Among the oddities, errors, and omissions:

  • Leaving out Kingdom of the Winds, which predated Lineage.
  • Leaving out kids’ MMOs entirely, especially Club Penguin.
  • Saying that the Ultima Online team had never made anything multiplayer before (Ken Demarest, mentioned in the documentary, left very shortly after UO actually had a team put together — and the original core team that was assembled on the programming and design side was all MUD/MUSH/MOO veterans except for one guy).
  • Saying that Meridian 59 going flat fee was what opened up that business model… I’m fuzzy on this, but my recollection is that M59 was not flat fee at launch… it happened later.
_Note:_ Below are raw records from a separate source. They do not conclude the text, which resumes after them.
(** * repo_to_text.py: a shallow embedding and its properties

    The program flattens a directory tree into one text file.  This file
    embeds its functions (is_probably_binary, iter_files, read_text_file,
    process_file, write_header, main) as Rocq functions over an explicit
    model of the interpreter's environment, and proves the properties the
    specification states about them. *)

From Stdlib Require Import ZArith QArith Lia List Bool Ascii String.
From Stdlib.Strings Require Import Byte.
From Stdlib Require Import PrimFloat Uint63 DecimalString.
From stdpp Require Import base decidable option list gmap.

Local Open Scope Z_scope.

(** ** Data *)

(** A Python [str] is a sequence of Unicode code points. *)
Abbreviation str := (list N).

(** A Python [bytes] object is a sequence of bytes. *)
Abbreviation bytes := (list byte).

(** Source literals are written as Rocq strings and read as code points. *)
Definition u (s : string) : str :=
  List.map (fun a => N_of_ascii a) (list_ascii_of_string s).

(** The integer a [bytes] object yields when it is iterated or indexed. *)
Definition byte_val (b : byte) : Z := Z.of_N (Byte.to_N b).

Definition bytes_of (s : string) : bytes := list_byte_of_string s.

#[global] Instance byte_eq_decision : EqDecision byte := Byte.byte_eq_dec.

(** ** Exceptions

    Fallible calls return in [res]; [bind] propagates a raised exception,
    [try_except] is [try: ... except Exception: ...]. *)

Inductive exn : Type :=
| OSError
| UnicodeDecodeError
| UnicodeEncodeError
| ValueError
| LibraryError.

Inductive res (A : Type) : Type :=
| Ok (a : A)
| Raise (e : exn).
Arguments Ok {A} a.
Arguments Raise {A} e.

Definition bind {A B : Type} (m : res A) (k : A -> res B) : res B :=
  match m with
  | Ok a => k a
  | Raise e => Raise e
  end.

Definition try_except {A : Type} (m : res A) (handler : res A) : res A :=
  match m with
  | Ok a => Ok a
  | Raise _ => handler
  end.

Declare Scope res_scope.
Delimit Scope res_scope with res.
Notation "x <- m ;; k" := (bind m (fun x => k))
  (at level 100, m at next level, right associativity) : res_scope.

(** An operating-system call that fails raises [OSError]. *)
Definition os_call {A : Type} (r : option A) : res A :=
  match r with
  | Some a => Ok a
  | None => Raise OSError
  end.

(** A library call that fails raises some exception of the library. *)
Definition lib_call {A : Type} (r : option A) : res A :=
  match r with
  | Some a => Ok a
  | None => Raise LibraryError
  end.

(** ** Binary sniffer *)

(** [set(b"\t\n\r\f\b\x0c")] *)
Definition text_whitelist : gset Z := list_to_set [9; 10; 13; 12; 8; 12].

(** The [for b in sample] loop of [is_probably_binary], started with the
    current value of [suspicious].  [None] is the [return True] taken
    inside the loop; [Some n] is the value of [suspicious] when the loop
    runs to its end. *)
Fixpoint sniff_loop (sample : bytes) (suspicious : Z) : option Z :=
  match sample with
  | [] => Some suspicious
  | b :: rest =>
      let v := byte_val b in
      if v =? 0 then None
      else if (32 <=? v) && (v <=? 126) then sniff_loop rest suspicious
      else if bool_decide (v ∈ text_whitelist) then sniff_loop rest suspicious
      else if (127 <=? v) && (v <=? 159) then sniff_loop rest (suspicious + 1)
      else sniff_loop rest (suspicious + 1)
  end.

(** [a / b > 0.30] on Python ints.  Python computes the quotient in
    binary64, correctly rounded, and [0.30] is the double nearest to 3/10;
    the comparison is modelled over the rationals.  [ratio_gt_float] below
    is the binary64 computation, and [ratio_gt_float_agrees] checks that the
    two coincide on every ratio that a sample of at most 4096 bytes (the
    head [process_file] reads) can produce. *)
Definition ratio_gt_030 (a b : Z) : bool :=
  negb (Qle_bool (Qdiv (inject_Z a) (inject_Z b)) (Qmake 30 100)).

Definition is_probably_binary (sample : bytes) : bool :=
  match sample with
  | [] => false
  | _ =>
      if bool_decide (x00 ∈ sample) then true
      else
        match sniff_loop sample 0 with
        | None => true
        | Some suspicious =>
            ratio_gt_030 suspicious (Z.max 1 (Z.of_nat (length sample)))
        end
  end.

(** The same comparison in binary64 arithmetic. *)
Definition float_of_Z (z : Z) : float := PrimFloat.of_uint63 (Uint63.of_Z z).

Definition ratio_gt_float (a b : Z) : bool :=
  PrimFloat.ltb 0x1.3333333333333p-2%float (PrimFloat.div (float_of_Z a) (float_of_Z b)).

(** An exhaustive comparison of the two: a table of the integers 0..m as
    doubles, and for each denominator n the verdicts of all numerators
    0..n against the rational threshold 3n/10. *)
Fixpoint Z_from (count : nat) (i : Z) : list Z :=
  match count with
  | O => []
  | S k => i :: Z_from k (i + 1)
  end.

Definition float_table (m : nat) : list (Z * float) :=
  (fun z => (z, float_of_Z z)) <$> Z_from (S m) 0.

Fixpoint check_row (thr : Z) (fn : float) (count : nat)
  (tbl : list (Z * float)) : bool :=
  match count, tbl with
  | S k, (s, fs) :: tbl' =>
      eqb (PrimFloat.ltb 0x1.3333333333333p-2%float (PrimFloat.div fs fn))
          (thr <? s)
      && check_row thr fn k tbl'
  | _, _ => true
  end.

Definition ratio_check (m : nat) : bool :=
  let tbl := float_table m in
  forallb (fun '(n, fn) => check_row (3 * n / 10) fn (S (Z.to_nat n)) tbl)
          (tl tbl).

(** The words of the specification: a byte is suspicious when it is not
    printable ASCII (0x20-0x7E) and not tab, newline, carriage return, form
    feed or backspace. *)
Definition spec_suspicious (b : byte) : bool :=
  let v := byte_val b in
  negb ((32 <=? v) && (v <=? 126)) &&
  negb ((v =? 9) || (v =? 10) || (v =? 13) || (v =? 12) || (v =? 8)).

Definition spec_suspicious_count (sample : bytes) : Z :=
  Z.of_nat (length (List.filter spec_suspicious sample)).

(** Bytes in the range 0x7F-0xFF. *)
Definition high_byte (b : byte) : bool :=
  let v := byte_val b in (127 <=? v) && (v <=? 255).

Definition high_count (sample : bytes) : Z :=
  Z.of_nat (length (List.filter high_byte sample)).

(** ** String operations of the interpreter *)

(** [s.startswith(p)] *)
Fixpoint startswith (s p : str) : bool :=
  match p, s with
  | [], _ => true
  | _ :: _, [] => false
  | c :: p', d :: s' => (c =? d)%N && startswith s' p'
  end.

(** [s.endswith(p)] *)
Definition endswith (s p : str) : bool := startswith (rev s) (rev p).

(** [s.replace(old, new)] for a non-empty [old]: occurrences are replaced
    from the left and do not overlap. *)
Fixpoint replace_loop (fuel : nat) (old new s : str) : str :=
  match fuel with
  | O => s
  | S fuel' =>
      match s with
      | [] => []
      | c :: rest =>
          if startswith s old
          then new ++ replace_loop fuel' old new (drop (length old) s)
          else c :: replace_loop fuel' old new rest
      end
  end.

Definition str_replace (s old new : str) : str :=
  replace_loop (length s) old new s.

(** [sep.join(parts)] *)
Fixpoint str_join (sep : str) (parts : list str) : str :=
  match parts with
  | [] => []
  | [p] => p
  | p :: rest => p ++ sep ++ str_join sep rest
  end.

(** [str(n)] for an int *)
Definition str_of_int (n : Z) : str := u (NilZero.string_of_int (Z.to_int n)).

(** [str(b)] for a bool *)
Definition str_of_bool (b : bool) : str := if b then u "True" else u "False".

(** [s.rfind(c)] for a single character: the highest index, or -1. *)
Fixpoint rfind_from (i : Z) (c : N) (s : str) (found : Z) : Z :=
  match s with
  | [] => found
  | d :: rest => rfind_from (i + 1) c rest (if (d =? c)%N then i else found)
  end.

Definition rfind (s : str) (c : N) : Z := rfind_from 0 c s (-1).

(** [s[i:j]] for 0 <= i *)
Definition slice (s : str) (i j : Z) : str :=
  take (Z.to_nat (j - i)) (drop (Z.to_nat i) s).

Definition chr_slash : N := 47.
Definition chr_dot : N := 46.
Definition chr_lf : N := 10.
Definition chr_cr : N := 13.
Definition chr_space : N := 32.
Definition chr_tab : N := 9.

(** [os.path.splitext(p)] (POSIX flavour: [sep = '/'], no [altsep],
    [extsep = '.']).  The [while] loop of [genericpath._splitext] returns
    the split as soon as it meets a character other than a dot between the
    last separator and the last dot. *)
Definition splitext (p : str) : str * str :=
  let sepIndex := rfind p chr_slash in
  let dotIndex := rfind p chr_dot in
  if (dotIndex >? sepIndex)
     && existsb (fun c => negb (c =? chr_dot)%N) (slice p (sepIndex + 1) dotIndex)
  then (take (Z.to_nat dotIndex) p, drop (Z.to_nat dotIndex) p)
  else (p, []).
And for a while they had a weird complicated fee structure…
  • Leaving out Kart Rider, the genre explosion, and the rise of free-to-play in Korea… it just sort of stops short at Lineage there. Instead F2P seems to all be attributed to Runescape, which is a real misread of where the lines of influence actually flowed, I think.
  • No mention of key non-game worlds like Second Life and Habbo Hotel. I suppose this is excused by the emphasis on game worlds, except for the mention of Habitat.

As a side note, on the graphical MMO explosion — even though a bunch of titles launched in a very staggered way that is covered in the documentary, I think that in practice just about all of them started development around the same time. It’s just that some of them finished faster.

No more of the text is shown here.